3) Has zero lot lines.
4) Will greatly denigrate the Walking Bridge Experience, exposing our walkers to the sound of giant fans on its roof, the smell of rotting garbage and the sight of naked tourists through windows 36 feet away.
5) Will choke traffic for the entire period of construction. There is only one ingress into the park. Add bulldozers, a crane, deliveries and torn up roads.
Here are some ways in which this plan shouldn't have been approved on common sense grounds...
1) Chattanooga is full of hotels which are perpetually half empty. Some a lot nicer than the barn Stroud wants to build next to the bridge.
2) They have done no study to seek to understand the long term effects on traffic. Not just cars, but buses also.
3) They have done no "sight line" study, which is usually a given with most large buildings.
4) They have done no geologic survey to see how excavating out 20 feet down, 36 feet from a hundred year old bridge might affect that landmark and it's underpinnings.
Watching these people work has been like watching an orgy. Like watching something malign. It's almost like having a bad odor in your house and knowing that something has died in your wall, but knowing that you will never be able to find it. I've continually had this feeling in the pit of my stomach that this whole thing is not about "growth" but about "SHOW ME THE MONEY." Profit. Approve it now and let's work out a deal in the back room for the future. I can see the handshakes over cigar smoke in some back room. I'll rent you my land for valet parking, say in two years after this has died down, and you can have my vote now. You can build a restaurant. This architect works for some egomaniacal other architect who desperately wants to put one more notch on his belt.
For God's sake, take an inch off that All Thing's Groovy sign!! Are you Crazy? Can't you see that sign is too big?
Hotel? Why, that's a great idea! SOLD!!!! I can visualize the barracuda smiles and the golden shovel. What a disgrace.
I fought the North Chattanooga overlay tooth and nail. That was another fiasco. It served to prove to me that some people in this town stop at nothing to see their personal agenda come to life. A few weeks ago, one prominent businessman and city bureaucrat approached John Coolidge Jr. on the walking bridge and told him that this was "his town." And that "nothing happened without his approval."
This was the same person who told us that the North Chattanooga Overlay was going to happen and that there was "nothing we could do about it." He was wrong.
His money didn't rebuild that bridge. His money didn't build the park. It was taxpayer money. He's used his position to buy up real estate ahead of the bow wave of the behemoth and sucked all the profits out before the poor folks could make anything.
There are people like him and a lot of others who will be glad to tell you that they are the reason for every good thing that's happened. They convince themselves that because they know this person, or that person’s cell phone number that they are somehow more entitled than you are to make decisions about how your tax money will be spent. They convince themselves, like the North Chattanooga Review Board has done, that it's ok for them to break the law because no one can do anything about it. Prove them wrong.

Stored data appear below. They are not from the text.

Lemma accepted_required n root s j rs r :
  accepts (S n) root s j = true -> json_find "required" s = Some (JArray rs) -> JString r ∈ rs -> is_object j = true ->
  is_Some (json_find r j).
Proof using Type.
  intros Ha Hf Hr Ho. pose proof (accepts_keyword _ _ _ _ _ _ Ha Hf) as Hk. unfold keyword in Hk. cbn in Hk.
  rewrite Ho in Hk. cbn in Hk. rewrite forallb_forall in Hk. apply list_elem_of_In in Hr. apply Hk in Hr. by apply bool_decide_eq_true in Hr.
Qed.

(** The schema of a field. *)
Definition field_schema (s : json) (k : string) : option json := json_find "properties" s ≫= json_find k.

Lemma accepted_field n root s j k sub x :
  accepts (S n) root s j = true -> field_schema s k = Some sub -> json_find k j = Some x -> accepts n root sub x = true.
Proof using Type.
  unfold field_schema. destruct (json_find "properties" s) as [ps|] eqn:Ep; [|done]. cbn. intros Ha Hs Hx.
  pose proof (accepts_keyword _ _ _ _ _ _ Ha Ep) as Hk. unfold keyword in Hk. cbn in Hk.
  destruct ps as [| | | | | | |l]; try done. cbn in Hs, Hk. rewrite forallb_forall in Hk.
  apply assoc_elem, list_elem_of_In in Hs. apply Hk in Hs. cbn in Hs. by rewrite Hx in Hs.
Qed.

Lemma accepted_field_type n root s j k sub x t :
  accepts (S (S n)) root s j = true -> field_schema s k = Some sub -> json_find "type" sub = Some (JString t) ->
  json_find k j = Some x -> has_type t x = true.
Proof using Type. intros Ha Hs Ht Hx. eapply accepted_type; [|exact Ht]. by eapply accepted_field. Qed.

Lemma has_type_string x : has_type "string" x = true -> exists s, x = JString s.
Proof using Type. destruct x; try done. eauto. Qed.
Lemma has_type_object x : has_type "object" x = true -> exists l, x = JObject l.
Proof using Type. destruct x; try done. eauto. Qed.
Lemma has_type_array x : has_type "array" x = true -> exists l, x = JArray l.
Proof using Type. destruct x; try done. eauto. Qed.
Lemma has_type_boolean x : has_type "boolean" x = true -> exists b, x = JBool b.
Proof using Type. destruct x; try done. eauto. Qed.
Lemma has_type_integer x : has_type "integer" x = true -> is_number x = true.
Proof using Type. by destruct x. Qed.

(** A text that must be there, or may be. *)
Lemma accepted_text n root s j k sub rs :
  accepts (S (S n)) root s j = true -> is_object j = true -> field_schema s k = Some sub -> json_find "type" sub = Some (JString "string") ->
  json_find "required" s = Some (JArray rs) -> JString k ∈ rs -> exists t, json_find k j = Some (JString t).
Proof using Type.
  intros Ha Ho Hs Ht Hr Hin. destruct (accepted_required _ _ _ _ _ _ Ha Hr Hin Ho) as [x Hx].
  destruct (has_type_string x) as [t ->]; [by eapply accepted_field_type|]. eauto.
Qed.
Lemma accepted_number n root s j k sub rs :
  accepts (S (S n)) root s j = true -> is_object j = true -> field_schema s k = Some sub -> json_find "type" sub = Some (JString "integer") ->
  json_find "required" s = Some (JArray rs) -> JString k ∈ rs -> exists x, json_find k j = Some x /\ is_number x = true.
Proof using Type.
  intros Ha Ho Hs Ht Hr Hin. destruct (accepted_required _ _ _ _ _ _ Ha Hr Hin Ho) as [x Hx].
  exists x. split; [done|]. apply has_type_integer. by eapply accepted_field_type.
Qed.

(** The elements of an array, and the members an object has beside its properties. *)
Lemma accepted_items n root s l sub x :
  accepts (S n) root s (JArray l) = true -> json_find "items" s = Some sub -> x ∈ l -> accepts n root sub x = true.
Proof using Type.
  intros Ha Hs Hx. pose proof (accepts_keyword _ _ _ _ _ _ Ha Hs) as Hk. unfold keyword in Hk. cbn in Hk.
  rewrite forallb_forall in Hk. apply Hk. by apply list_elem_of_In.
Qed.
Lemma accepted_additional n root s l sub k x :
  accepts (S n) root s (JObject l) = true -> json_find "additionalProperties" s = Some sub -> (k, x) ∈ l -> additional s k = true ->
  accepts n root sub x = true.
Proof using Type.
  intros Ha Hs Hx Hk'. pose proof (accepts_keyword _ _ _ _ _ _ Ha Hs) as Hk. unfold keyword in Hk. cbn in Hk.
  rewrite forallb_forall in Hk. apply list_elem_of_In in Hx. apply Hk in Hx. cbn in Hx. by rewrite Hk' in Hx.
Qed.
Lemma accepted_enum n root s j vs :
  accepts (S n) root s j = true -> json_find "enum" s = Some (JArray vs) -> exists t, j = JString t /\ JString t ∈ vs.
Proof using Type.
  intros Ha Hs. pose proof (accepts_keyword _ _ _ _ _ _ Ha Hs) as Hk. unfold keyword in Hk. cbn in Hk.
  destruct j as [| | | | |t| |]; try done. cbn in Hk. exists t. split; [done|].
  apply existsb_exists in Hk as (v & Hin & Hv). destruct v; try done. apply String.eqb_eq in Hv. subst. by apply list_elem_of_In.
Qed.
Lemma accepted_pattern n root s t p :
  accepts (S n) root s (JString t) = true -> json_find "pattern" s = Some (JString p) -> matches p t = true.
Proof using Type. intros Ha Hs. exact (accepts_keyword _ _ _ _ _ _ Ha Hs). Qed.
Lemma accepted_one_of n root s j vs :
  accepts (S n) root s j = true -> json_find "oneOf" s = Some (JArray vs) -> exists v, v ∈ vs /\ accepts n root v j = true.
Proof using Type.
  intros Ha Hs. pose proof (accepts_keyword _ _ _ _ _ _ Ha Hs) as Hk. unfold keyword in Hk. cbn in Hk.
  destruct (List.filter _ vs) as [|v l] eqn:E; [done|]. exists v. assert (In v (v :: l)) as Hin by by left.
  rewrite <- E in Hin. apply filter_In in Hin as [Hin ?]. split; [by apply list_elem_of_In|done].
Qed.
Lemma accepted_ref n root s j ref sub :
  accepts (S n) root s j = true -> json_find "$ref" s = Some (JString ref) -> resolve root ref = Some sub -> accepts n root sub j = true.
Proof using Type.
  intros Ha Hs Hr. pose proof (accepts_keyword _ _ _ _ _ _ Ha Hs) as Hk. unfold keyword in Hk. cbn in Hk. by rewrite Hr in Hk.
Qed.
End AcceptedFacts.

No one can take credit, or ownership for a group effort that involved all the citizens of Chattanooga. Chattanooga has been rebuilt on the wishes and cares of a million people. Some participated more than others, but remember, if you see someone waving a flag and screaming "look at me, look at me." They're probably just acting out a wicked inferiority complex.
This town belongs to all of us. There exists in this town a small group of people who are trying to sell all of us manure and tell us that it's gold dust. And they are doing it for the most selfish of reasons. Greed.
Go to the city council meeting tonight and tell them how you feel.